The research focuses on the synthesis and characterization of a novel heterocyclic compound, thiazolo[4,5-d]thiazole, and its derivatives for potential optoelectronic applications. The synthesis involved a six-step process starting from butane-2,3-dione, leading to the formation of 2,5-dimethylthiazolo[4,5-d]thiazole and its methylation to produce 2,3,5-trimethyl thiazolothiazolium iodide. Key reactants included PCl5, Lawesson’s reagent, and potassium ferricyanide, with various solvents like 1,4-dioxane and THF used to optimize reaction conditions. Analytical techniques such as NMR spectroscopy, IR spectroscopy, and UV-Vis spectroscopy were employed to confirm the structures and evaluate the optical properties of the synthesized compounds, demonstrating their potential as nonlinear optical materials.

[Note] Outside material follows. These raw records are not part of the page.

Lemma cv2_imwrite_written h w :
  h <> 0 -> w <> 0 -> cv2_imwrite (h, w) = Ret tt.
Proof.
  intros Hh Hw; unfold cv2_imwrite; cbn [fst snd].
  destruct (Z.eqb_spec h 0); [contradiction|].
  destruct (Z.eqb_spec w 0); [contradiction|reflexivity].
Qed.

(** With a crop that has a pixel, or a file that was not loaded, line 49
    changes nothing of what the body returns. *)
Lemma process_file_with_crop find_peaks f w :
  image (job_of f) = None \/ (crop_height f <> 0 /\ crop_width f <> 0) ->
  process_file find_peaks f w = process_image find_peaks (job_of f) w.
Proof.
  unfold process_file; intros [E | (Hh & Hw)].
  - now rewrite E.
  - destruct (image (job_of f)); [|reflexivity].
    now rewrite cv2_imwrite_written.
Qed.

(** An exception in the body of one file is the result of the script. *)
Lemma script_raises find_peaks before f after w w' e :
  for_each before (process_file find_peaks) w = Ret w' ->
  process_file find_peaks f w' = Raise e ->
  script find_peaks (before ++ f :: after) w = Raise e.
Proof.
  intros B F; unfold script.
  rewrite for_each_app, B, bind_ret; cbn [for_each].
  now rewrite F.
Qed.

(** C7. The code has no InputError for an intensity matrix of zero width or
    zero height, and such a matrix never reaches the Profile Builder: the
    grey array has twice the height and width of the operator's crop, so it
    is empty only when the crop is, and then [cv2.imwrite] at line 49
    raises [cv2.error], which nothing catches.  The exception is the
    result of the body for that file and of the whole script, whatever
    files come after it: they are not processed, where the specification
    has them unaffected. *)
Theorem empty_crop_ends_the_run (find_peaks : list npfloat -> list Z)
    (f : image_file) (gray : ndarray2) :
  image (job_of f) = Some gray ->
  gray_of_crop f gray ->
  shape0 gray = 0 \/ shape1 gray = 0 ->
  (forall w, process_file find_peaks f w = Raise Cv2Error)
  /\ (forall before after w w',
        for_each before (process_file find_peaks) w = Ret w' ->
        script find_peaks (before ++ f :: after) w = Raise Cv2Error)
  /\ (forall before after w, exists e,
        script find_peaks (before ++ f :: after) w = Raise e).
Proof.
  intros E (G0 & G1) Z.
  assert (forall w, process_file find_peaks f w = Raise Cv2Error) as F.
  { intros w; unfold process_file; rewrite E.
    rewrite cv2_imwrite_empty by lia; reflexivity. }
  split; [exact F|split].
  - intros before after w w' B.
    apply script_raises with (w' := w'); [exact B|apply F].
  - intros before after w.
    destruct (for_each before (process_file find_peaks) w) as [w'|e] eqn:B.
    + exists Cv2Error; apply script_raises with (w' := w'); [exact B|apply F].
    + exists e; unfold script; rewrite for_each_app, B; reflexivity.
Qed.

Lemma empty_crop_ends_the_run_witness :
  let find_peaks := fun profile : list npfloat => [1; 3] in
  let lit := {| shape1 := 4; rows := [[0; 9; 0; 9]; [0; 9; 0; 9]] |} in
  let first := {| crop_height := 1; crop_width := 2;
                  job_of := {| base_name := "a"; image := Some lit;
                               y_bottom := 0; y_top := 100 |} |} in
  let empty := {| shape1 := 0; rows := [] |} in
  let second := {| crop_height := 0; crop_width := 0;
                   job_of := {| base_name := "b"; image := Some empty;
                                y_bottom := 0; y_top := 100 |} |} in
  let third := {| crop_height := 1; crop_width := 2;
                  job_of := {| base_name := "c"; image := Some lit;
                               y_bottom := 0; y_top := 100 |} |} in
  let w := {| stdout := []; saved := [] |} in
  (exists w', script find_peaks [first; third] w = Ret w')
  /\ script find_peaks [first; second; third] w = Raise Cv2Error.
Proof.
  intros find_peaks lit first empty second third w.
  split; [eexists; vm_compute; reflexivity|].
  destruct (empty_crop_ends_the_run find_peaks second empty) as (_ & S & _);
    [reflexivity | split; reflexivity | left; reflexivity |].
  eapply (S [first] [third] w); vm_compute; reflexivity.
Defined.




(** * Further properties of the code *)

(** ** Region Segmenter: fewer than two peaks, and peaks in their regions *)

Lemma region_boundaries_few peaks W :
  len peaks < 2 -> region_boundaries peaks W = Raise IndexError.
Proof.
  intros Hn; unfold region_boundaries.
  destruct peaks as [|p0 [|p1 t]]; [reflexivity|reflexivity|].
  rewrite !len_cons in Hn; pose proof (len_nonneg t); lia.
Qed.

The Conversion of Formamides into Formamidines

10.1021/ja01644a034

The study investigates the synthesis of various formamidines and their derivatives using different chemical reactions and methods. Key chemicals involved include formic acid, various amines (such as n-octylamine, di-n-butylamine, and aniline), phosphorus pentachloride, and formanilides. These chemicals play crucial roles in the formation of formamidines through condensation reactions, interactions in the presence of chlorinating agents, and other synthetic processes. The study explores the preparation of disubstituted, heterodisubstituted, and trisubstituted formamidines, as well as their hydrochlorides and other derivatives. The research also examines the stability, hydrolysis, and qualitative testing of these compounds, providing insights into their chemical properties and potential applications.

REACTIVITY OF ADDUCTS OF ALKENES WITH PHOSPHORUS PENTACHLORIDE

10.1007/BF00961622

One study investigates the synthesis and reactivity of geminal bis(fluorosulfonyl)-containing compounds, demonstrating their ability to eliminate the fluorosulfonyl group when treated with nucleophilic reagents. Another study examines the effect of solvents on the reactions of alkene-2PCI5 adducts with nucleophilic reagents, finding that the nature of the solvent, temperature, and the structure of the alkene significantly influence the reaction outcomes, leading to either dephosphorylation or the formation of phosphorylated products. Additionally, the research explores the reactions of dimethyl phosphite and monomethyl phenylphosphonite with 2-methyl-3,4,5-triphenylcyclopentadienone, revealing regiospecific formation of ?-phosphonoketones under certain conditions. The study provides insights into the mechanisms and conditions that govern these reactions, supported by spectral data and chemical transformations.